■ **Task to complete**
Go through the data below line by line and report how many lines contain "Fixpoint", giving only that figure.

=====

(* ===== verification/Awk.v ===== *)
(** * awk (src/user/awk.c)

    The program over the C library and the system calls: fields of a line, conditions,
    actions, the parsing of the program text and the loop over the lines. The fields are
    offsets into the line, which [split_line] cuts up in place. *)

From S2P Require Import Prelude KString Vga Dmesg Libc User Text.

Definition AWK_FIELDS : Z := 32.
Definition AWK_LINELEN : Z := 512.

(** The static variables: [fields] are the first [nfields] entries of the array. *)
Record awk := mkAwk { line : list Z; fields : list Z; NR : Z; NF : Z }.
Definition nfields (a : awk) : Z := Z.of_nat (length (fields a)).

(** ** Fields *)
Definition is_gap (c : Z) : bool := (c =? 32) || (c =? 9).
(** [fields[nfields++] = p]; the array has 32 entries. *)
Definition push_field (p : Z) (fs : list Z) : res (list Z) :=
  if Z.of_nat (length fs) <? AWK_FIELDS then Ok (fs ++ [p]) else Fault.
Fixpoint gap_loop (room : nat) (ln : list Z) (p : Z) (fs : list Z) : res (list Z * list Z) :=
  match room with
  | O => Ok (fs, ln)
  | S r =>
      c ← arr_get ln p;
      if c =? 0 then Ok (fs, ln) else
      k ← count_while is_gap (line_at ln p);
      let p := p + k in
      c ← arr_get ln p;
      if c =? 0 then Ok (fs, ln) else
      fs ← push_field p fs;
      n ← count_while (λ c, negb (c =? 0) && negb (is_gap c)) (line_at ln p);
      let q := p + n in
      c ← arr_get ln q;
      if c =? 0 then gap_loop r ln q fs else b ← arr_set ln q 0; gap_loop r b (q + 1) fs
  end.
Fixpoint sep_loop (n : nat) (sep : Z) (ln : list Z) (p : Z) (fs : list Z) : res (list Z * list Z) :=
  match n with
  | O => Timeout
  | S n' =>
      c ← arr_get ln p;
      if c =? 0 then Ok (fs, ln)
      else if c =? sep then b ← arr_set ln p 0; fs ← push_field (p + 1) fs; sep_loop n' sep b (p + 1) fs
      else sep_loop n' sep ln (p + 1) fs
  end.
(** The fields and the line; the null pointer behind the fields has to fit, too. *)
Definition split_line (ln : list Z) (sep : Z) : res (list Z * list Z) :=
  q ← (if sep =? 32 then gap_loop 31 ln 0 [] else sep_loop (length ln) sep ln 0 [0]);
  if Z.of_nat (length (q : list Z * list Z).1) <? AWK_FIELDS then Ok q else Fault.

(** [$fi]: the line, a field, or nothing. *)
Definition field_ref (a : awk) (fi : Z) : res (option (list Z)) :=
  if fi =? 0 then Ok (Some (line a))
  else if (0 <? fi) && (fi <=? nfields a) then p ← arr_get (fields a) (fi - 1); Ok (Some (line_at (line a) p))
  else Ok None.

(** ** Conditions *)
Definition starts_with (s t : list Z) (n : nat) : res bool := d ← strncmp s t n; Ok (d =? 0).
(** The operators in the order they are tried; [ls] compares the strings, [l] and [r]
    are the numbers. *)
Definition ops : list (list Z * (Z → Z → Z → bool)) := [
  (lit "==", λ ls l r, (ls =? 0) || (l =? r));
  (lit "!=", λ ls l r, negb (ls =? 0));
  (lit ">=", λ ls l r, r <=? l);
  (lit "<=", λ ls l r, l <=? r);
  (lit ">", λ ls l r, r <? l);
  (lit "<", λ ls l r, l <? r)].
Fixpoint try_ops (fld : list Z) (a : awk) (cond : list Z) (os : list (list Z * (Z → Z → Z → bool))) : res (option bool) :=
  match os with
  | [] => Ok None
  | (o, f) :: os' =>
      op ← strstr cond o;
      match op with
      | None => try_ops fld a cond os'
      | Some k =>
          fld ← strncpy fld cond (Z.to_nat k); fld ← arr_set fld k 0;
          n ← strlen o;
          let rhs := line_at cond (k + n) in
          c ← arr_get fld 0;
          lhs ← (if c =? 36 then fi ← atoi (drop 1 fld); v ← field_ref a fi; Ok (default (lit "") v) else Ok (lit ""));
          l ← atoi lhs; r ← atoi rhs; ls ← strcmp lhs rhs;
          Ok (Some (f ls l r))
      end
  end.
(** [while ( *pat && *pat != '/') pbuf[pi++] = *pat++; pbuf[pi] = 0;] *)
Fixpoint copy_until (stop : Z → bool) (s : list Z) (i : Z) (buf : list Z) : res (list Z * Z) :=
  match s with
  | [] => Fault
  | c :: s' => if (c =? 0) || stop c then b ← arr_set buf i 0; Ok (b, i) else b ← arr_set buf i c; copy_until stop s' (i + 1) b
  end.
(** [fld] and [pbuf] are the local buffers of 32 and 64 bytes. *)
Definition eval_cond (fld pbuf : list Z) (a : awk) (cond : list Z) : res bool :=
  c ← arr_get cond 0;
  one ← (if c =? 0 then Ok 0 else strcmp cond (lit "1"));
  if one =? 0 then Ok true else
  zero ← strcmp cond (lit "0");
  if zero =? 0 then Ok false else
  t ← starts_with cond (lit "NR==") 4; if t : bool then n ← atoi (drop 4 cond); Ok (NR a =? n) else
  t ← starts_with cond (lit "NR>") 3; if t : bool then n ← atoi (drop 3 cond); Ok (n <? NR a) else
  t ← starts_with cond (lit "NR<") 3; if t : bool then n ← atoi (drop 3 cond); Ok (NR a <? n) else
  t ← starts_with cond (lit "NF==") 4; if t : bool then n ← atoi (drop 4 cond); Ok (NF a =? n) else
  r ← try_ops fld a cond ops;
  match r with
  | Some v => Ok v
  | None =>
      m ← strstr cond (lit "$0~/");
      match m with
      | Some k =>
          p ← copy_until (λ c, c =? 47) (line_at cond (k + 4)) 0 pbuf;
          hit ← strstr (line a) (p : list Z * Z).1;
          Ok (match hit with Some _ => true | None => false end)
      | None => Ok true
      end
  end.

(** ** Actions *)
Section program.
Context {W : Type} `{Os W} (junk tok : list Z).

=====

■ **Finished exercise**
4